On the other hand, my feelings are definitely conflicted about the prospect.  And the conflict comes from the most obvious possible place: fear, in a variety of colors and flavors.  First, because of my own history, I don't react at all well to being hit, especially in the head.  I worked hard for several years at desensitizing myself, but it's been long enough that I'm sure some of that has worn off.  So I'm afraid of my response when that happens.  Then there's the simple fear of pain and injury.  I am not a physically brave person and absolutely do worry about those things.  I don't mind bruises and sore muscles; I do fear the more serious stuff.  I'm afraid of "failing" -- of doing badly, and of how people might judge me because of that. 
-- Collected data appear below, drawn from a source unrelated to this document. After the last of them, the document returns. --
(* ===== verification/Nibble.v ===== *)
(** * Nibble paths of trie keys ([src/crates/quil-tries/src/nibble.rs])

    A key is read as a bit string, most significant bit first, cut into 6-bit
    nibbles; the last nibble is padded with zero bits.  [nibble_ref] is the
    reference definition on bit lists that [get_next_nibble] is proved equal to. *)

From S2P Require Import Prelude Bytes.

Abbreviation key := (list byte) (only parsing).

Definition BRANCH_NODES : nat := 64.
Definition BRANCH_BITS : nat := 6.
Definition BRANCH_MASK : Z := 63.

Definition get_next_nibble (k : key) (pos : nat) : Z :=
  let start_byte := (pos / 8)%nat in
  match k !! start_byte with
  | None => -1
  | Some b =>
      let start_bit := (pos mod 8)%nat in
      let bits_from_current_byte := (8 - start_bit)%nat in
      let result := Z.land (byte_val b) (Z.shiftl 1 (Z.of_nat bits_from_current_byte) - 1) in
      if (BRANCH_BITS <=? bits_from_current_byte)%nat then
        Z.land (Z.shiftr result (Z.of_nat (bits_from_current_byte - BRANCH_BITS))) BRANCH_MASK
      else
        let remaining_bits := (BRANCH_BITS - bits_from_current_byte)%nat in
        let result := Z.shiftl result (Z.of_nat remaining_bits) in
        let result :=
          match k !! (start_byte + 1)%nat with
          | Some next_byte => Z.lor result (Z.shiftr (byte_val next_byte) (Z.of_nat (8 - remaining_bits)))
          | None => result
          end in
        Z.land result BRANCH_MASK
  end.

(** The [loop] of [get_full_path]; the fuel [2 * len + 1] is enough because a
    key of [len] bytes has at most [2 * len] nibbles ([full_path_loop_fuel]). *)
Fixpoint get_full_path_loop (fuel : nat) (k : key) (depth : nat) : list Z :=
  match fuel with
  | O => []
  | S f =>
      let n := get_next_nibble k depth in
      if n =? -1 then [] else n :: get_full_path_loop f k (depth + BRANCH_BITS)
  end.

Definition get_full_path (k : key) : list Z :=
  get_full_path_loop (2 * length k + 1) k 0.

Fixpoint get_nibbles_until_diverge_loop (fuel : nat) (k1 k2 : key) (depth : nat) : list Z * nat :=
  match fuel with
  | O => ([], depth)
  | S f =>
      let n1 := get_next_nibble k1 depth in
      let n2 := get_next_nibble k2 depth in
      if negb (n1 =? n2) || (n1 =? -1) then ([], depth)
      else let '(ns, d) := get_nibbles_until_diverge_loop f k1 k2 (depth + BRANCH_BITS) in
           (n1 :: ns, d)
  end.

Definition get_nibbles_until_diverge (k1 k2 : key) (start_depth : nat) : list Z * nat :=
  get_nibbles_until_diverge_loop (2 * length k1 + 1) k1 k2 start_depth.

(** ** The reference: a key as a bit string *)

Definition byte_bits (b : byte) : list bool :=
  Z.testbit (byte_val b) <$> [7; 6; 5; 4; 3; 2; 1; 0].
Definition key_bits (k : key) : list bool := k ≫= byte_bits.
Definition bits_val (l : list bool) : Z := foldl (fun acc b => 2 * acc + Z.b2z b) 0 l.

Definition nibble_ref (k : key) (pos : nat) : Z :=
  if (pos <? 8 * length k)%nat
  then bits_val (take BRANCH_BITS (drop pos (key_bits k) ++ replicate BRANCH_BITS false))
  else -1.

Lemma byte_bits_length b : length (byte_bits b) = 8%nat.
Proof. done. Qed.

Lemma key_bits_length k : length (key_bits k) = (8 * length k)%nat.
Proof.
  induction k as [|b k IH]; [done|].
  change (key_bits (b :: k)) with (byte_bits b ++ key_bits k).
  rewrite length_app, IH, byte_bits_length. cbn [length]. lia.
Qed.

Lemma key_bits_app k1 k2 : key_bits (k1 ++ k2) = key_bits k1 ++ key_bits k2.
Proof. apply bind_app. Qed.

Lemma bits_val_acc l a : foldl (fun acc b => 2 * acc + Z.b2z b) a l = a * 2 ^ Z.of_nat (length l) + bits_val l.
Proof.
  unfold bits_val. revert a. induction l as [|b l IH]; intros a; cbn [foldl length]; [lia|].
  rewrite IH, (IH (2 * 0 + Z.b2z b)). rewrite Nat2Z.inj_succ, Z.pow_succ_r by lia. lia.
Qed.

Lemma bits_val_app l1 l2 : bits_val (l1 ++ l2) = bits_val l1 * 2 ^ Z.of_nat (length l2) + bits_val l2.
Proof. unfold bits_val at 1. by rewrite foldl_app, bits_val_acc. Qed.

Lemma bits_val_range l : 0 <= bits_val l < 2 ^ Z.of_nat (length l).
Proof.
  induction l as [|b l IH]; [cbv; split; congruence|].
  change (b :: l) with ([b] ++ l). rewrite bits_val_app.
  change (bits_val [b]) with (0 + Z.b2z b). rewrite length_app. cbn [length].
  rewrite Nat2Z.inj_add, Z.pow_add_r by lia.
  assert (0 <= Z.b2z b <= 1) by (destruct b; cbn; lia).
  change (2 ^ Z.of_nat 1) with 2. nia.
Qed.

Lemma bits_val_inj l1 l2 : length l1 = length l2 -> bits_val l1 = bits_val l2 -> l1 = l2.
Proof.
  revert l2. induction l1 as [|b l1 IH] using rev_ind; intros l2 Hl Hv.
  { by destruct l2. }
  destruct l2 as [|b' l2 _] using rev_ind; [rewrite length_app in Hl; cbn in Hl; lia|].
  rewrite !length_app in Hl. cbn in Hl. rewrite !bits_val_app in Hv. cbn in Hv.
  destruct b, b'; cbn in Hv; first [lia | f_equal; apply IH; lia].
Qed.

(** ** [get_next_nibble] against the reference *)

Lemma byte_bits_drop b s : (s <= 8)%nat ->
  bits_val (drop s (byte_bits b)) = Z.land (byte_val b) (Z.shiftl 1 (Z.of_nat (8 - s)) - 1).
Proof. intros Hs. do 9 (destruct s as [|s]; [destruct b; reflexivity|]). lia. Qed.

Lemma byte_bits_take b n : (n <= 8)%nat ->
  bits_val (take n (byte_bits b)) = Z.shiftr (byte_val b) (Z.of_nat (8 - n)).
Proof. intros Hn. do 9 (destruct n as [|n]; [destruct b; reflexivity|]). lia. Qed.

Lemma bits_val_byte b : bits_val (byte_bits b) = byte_val b.
Proof. by destruct b. Qed.

Lemma byte_bits_inj a b : byte_bits a = byte_bits b -> a = b.
Proof. intros H. apply byte_val_inj. by rewrite <- !bits_val_byte, H. Qed.

Lemma key_bits_inj k1 k2 : length k1 = length k2 -> key_bits k1 = key_bits k2 -> k1 = k2.
Proof.
  revert k2. induction k1 as [|a k1 IH]; intros [|b k2] Hl Hb; try done.
  change (byte_bits a ++ key_bits k1 = byte_bits b ++ key_bits k2) in Hb.
  apply app_inj_1 in Hb as [Ha Hk]; [|done].
  f_equal; [by apply byte_bits_inj|apply IH; [by injection Hl|done]].
Qed.

(** The bits of a key from position [8 q + s] on. *)
Lemma key_bits_drop k q s b : k !! q = Some b -> (s <= 8)%nat ->
  drop (8 * q + s) (key_bits k) = drop s (byte_bits b) ++ key_bits (drop (S q) k).
Proof.
  intros Hq Hs. rewrite <- (take_drop_middle k q b Hq) at 1.
  rewrite key_bits_app. rewrite drop_app_ge; rewrite key_bits_length, length_take_le;
    try (apply lookup_lt_Some in Hq; lia).
  replace (8 * q + s - 8 * q)%nat with s by lia.
  change (key_bits (b :: drop (S q) k)) with (byte_bits b ++ key_bits (drop (S q) k)).
  rewrite drop_app_le; [done|]. rewrite byte_bits_length. lia.
Qed.

Lemma land_63 z : 0 <= z < 64 -> Z.land z BRANCH_MASK = z.
Proof.
  intros H. unfold BRANCH_MASK. change 63 with (Z.ones 6).
  rewrite Z.land_ones by lia. apply Z.mod_small. done.
Qed.

Lemma nibble_one_byte b s rest : (s <= 2)%nat ->
  bits_val (take 6 (drop s (byte_bits b) ++ rest)) =
  Z.land (Z.shiftr (Z.land (byte_val b) (Z.shiftl 1 (Z.of_nat (8 - s)) - 1)) (Z.of_nat (8 - s - 6))) BRANCH_MASK.
Proof.
  intros Hs. rewrite take_app_le by (rewrite length_drop, byte_bits_length; lia).
  do 3 (destruct s as [|s]; [destruct b; reflexivity|]). lia.
Qed.

Lemma nibble_two_bytes b s tl : (2 < s < 8)%nat ->
  bits_val (take 6 (drop s (byte_bits b) ++ tl)) =
  Z.land (Z.lor (Z.shiftl (Z.land (byte_val b) (Z.shiftl 1 (Z.of_nat (8 - s)) - 1)) (Z.of_nat (s - 2)))
                (bits_val (take (s - 2) tl))) BRANCH_MASK
  \/ (length tl < s - 2)%nat.
Proof.
  intros Hs. destruct (decide (length tl < s - 2)%nat); [by right|left].
  rewrite <- byte_bits_drop by lia.
  rewrite take_app_ge by (rewrite length_drop, byte_bits_length; lia).
  rewrite length_drop, byte_bits_length. replace (6 - (8 - s))%nat with (s - 2)%nat by lia.
  rewrite bits_val_app, length_take_le by lia.
  pose proof (bits_val_range (drop s (byte_bits b))) as H1.
  pose proof (bits_val_range (take (s - 2) tl)) as H2.
  rewrite length_drop, byte_bits_length in H1. rewrite length_take_le in H2 by lia.
  rewrite lor_shiftl_add by lia. rewrite land_63; [done|].
  split; [nia|]. replace 64 with (2 ^ Z.of_nat (8 - s) * 2 ^ Z.of_nat (s - 2)); [nia|].
  rewrite <- Z.pow_add_r by lia. by replace (Z.of_nat (8 - s) + Z.of_nat (s - 2)) with 6 by lia.
Qed.

Lemma get_next_nibble_ref k pos : get_next_nibble k pos = nibble_ref k pos.
Proof.
  unfold get_next_nibble, nibble_ref.
  pose proof (Nat.div_mod_eq pos 8) as Hpos. pose proof (Nat.mod_upper_bound pos 8 ltac:(lia)) as Hs.
  set (q := (pos / 8)%nat) in *. set (s := (pos mod 8)%nat) in *.
  destruct (k !! q) as [b|] eqn:Hq.
  2: { apply lookup_ge_None in Hq. destruct (Nat.ltb_spec pos (8 * length k)); [lia|done]. }
  apply lookup_lt_Some in Hq as Hlen. destruct (Nat.ltb_spec pos (8 * length k)); [|lia].
  rewrite Hpos, (key_bits_drop _ _ _ _ Hq) by lia. rewrite <- app_assoc. unfold BRANCH_BITS.
  destruct (Nat.leb_spec 6 (8 - s)); [symmetry; apply nibble_one_byte; lia|].
  replace (6 - (8 - s))%nat with (s - 2)%nat by lia.
  destruct (nibble_two_bytes b s (key_bits (drop (S q) k) ++ replicate 6 false)) as [->|Hl]; [lia| |].
  2: { rewrite length_app, length_replicate in Hl. lia. }
  f_equal. replace (q + 1)%nat with (S q) by lia.
  destruct (k !! S q) as [nb|] eqn:Hnb.
  - rewrite (drop_S _ _ _ Hnb).
    change (key_bits (nb :: drop (S (S q)) k)) with (byte_bits nb ++ key_bits (drop (S (S q)) k)).
    rewrite <- app_assoc, take_app_le by (rewrite byte_bits_length; lia).
    by rewrite byte_bits_take by lia.
  - apply lookup_ge_None in Hnb. rewrite drop_ge by lia.
    change (key_bits []) with (@nil bool). rewrite app_nil_l, take_replicate.
    rewrite Nat.min_l by lia. symmetry.
    replace (bits_val (replicate (s - 2) false)) with 0; [apply Z.lor_0_r|].
    clear. generalize (s - 2)%nat as n. induction n as [|n IH]; [done|].
    replace (S n) with (n + 1)%nat by lia. rewrite replicate_add, bits_val_app, <- IH. done.
Qed.
Lemma node_fits_sound f n : node_fits_b f n = true -> node_fits f n.
Proof.
  induction n as [l|b IH] using node_ind; cbn [node_fits_b].
  - unfold leaf_fits_b. rewrite !andb_true_iff. intros [[[[? ?] ?] ?] ?]. constructor.
    split_and!; (by apply field_fits_sound) || by apply size_fits_sound.
  - unfold branch_fits_b. rewrite !andb_true_iff. intros [[[[[[[[[H1 H2] H3] H4] H5] H6] H7] H8] H9] H10].
    constructor.
    + split_and!; [by apply Nat.eqb_eq|lia| |by apply field_fits_sound|by apply size_fits_sound|unfold is_u64; lia..].
      apply Forall_forall. intros x Hx. apply list_elem_of_In in Hx.
      eapply forallb_forall in H3; [|exact Hx]. unfold is_i32. lia.
    + intros i c Hc. apply IH; [by eapply list_elem_of_lookup_2|]. by eapply all_children_spec.
Qed.

Lemma tree_fits_sound f t n : tree_fits_b f t = true -> root t = Some n -> node_fits f n.
Proof. unfold tree_fits_b. intros Hf Hr. rewrite Hr in Hf. by apply node_fits_sound. Qed.

(** The blob format round-trips: a well-formed tree over keys of up to 64
    bytes whose fields are within the 16 MiB bound is written, and reading it
    back gives the same tree (with the lazy walker's bookkeeping reset): the
    depth cap is never hit. *)
Theorem serialize_round_trip `{BigIntBytes} `{!BigIntLaws} (K : key -> Prop) t :
  wf_tree K t -> (forall k, K k -> (length k <= 64)%nat) -> tree_fits_b native_format t = true ->
  exists bs, serialize_tree (root t) = Ok bs /\ deserialize_tree bs = Ok (reloaded <$> root t).
Proof.
  intros Hwf HK Hfit. destruct (opt_round_trip native_format (root t)) as (bs & Hbs & Hrd).
  - apply native_format_ok.
  - intros n Hn. split; [by eapply tree_fits_sound|by eapply wf_tree_depth].
  - exists bs. split; [done|]. unfold deserialize_tree. by rewrite Hrd.
Qed.

Lemma serialize_round_trip_witness :
  let t := @run_ops sample_sha2 sample_ops in
  exists bs, @serialize_tree sample_bigint (root t) = Ok bs /\
    @deserialize_tree sample_bigint bs = Ok (reloaded <$> root t).
Proof.
  intros t. apply (@serialize_round_trip sample_bigint sample_bigint_laws sample_key).
  - apply (@run_ops_rep sample_sha2 sample_key _ sample_ops), sample_ops_ok.
  - unfold sample_key. lia.
  - vm_compute. reflexivity.
Defined.



(** C38. Decoding untrusted bytes is safe in either format: no input panics,
    and a tree that is returned is bounded (nesting within the depth cap, 64
    slots per branch, prefixes of at most 256 elements, counters in range). *)
Theorem decode_untrusted (f : Format) (data : list byte) :
  match decode_node f (S MAX_DESERIALIZE_DEPTH) data with
  | Ok (Some n, _) => depth_fits (S MAX_DESERIALIZE_DEPTH) n /\ node_bounded n
  | Ok (None, _) => True
  | Err _ => True
  | Panic => False
  end.
Proof.
  pose proof (decode_node_safe f (S MAX_DESERIALIZE_DEPTH) data) as Hs.
  destruct (decode_node f (S MAX_DESERIALIZE_DEPTH) data) as [[[n|] rest]| |] eqn:E; try done.
  by eapply decode_bounded.
Qed.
The weird thing is that, in the right context, I can enjoy sparring.  When I was studying arnis, I probably spent a good hour each week on full-contact sparring and never minded the bruises and bashes.  For reasons I can't entirely explain, I could actually do some of the things I find so challenging in empty-hand work: I could read my "opponent", I could plan and analyze; I didn't mind getting hit.  (I think some of that had to do with knowing and trusting my partners; I also think that being hit with an impersonal weapon like a stick is fundamentally different from being hit with someone's hand.)  I've also had fun working with other women in open sparring at Special Training.  Of course, that's an ultimately safe environment, with lots of cooperation and trust, so  most of my "fear factors" simply don't apply.

I'm hoping that I'll get the opportunity to build up to free sparring again, and to really be able to study it and get better at it.  My riding has taught me that I am capable of overcoming my fear if I take things in small stages.  My gut tells me I'm ready for the new challenge.  I hope it's right!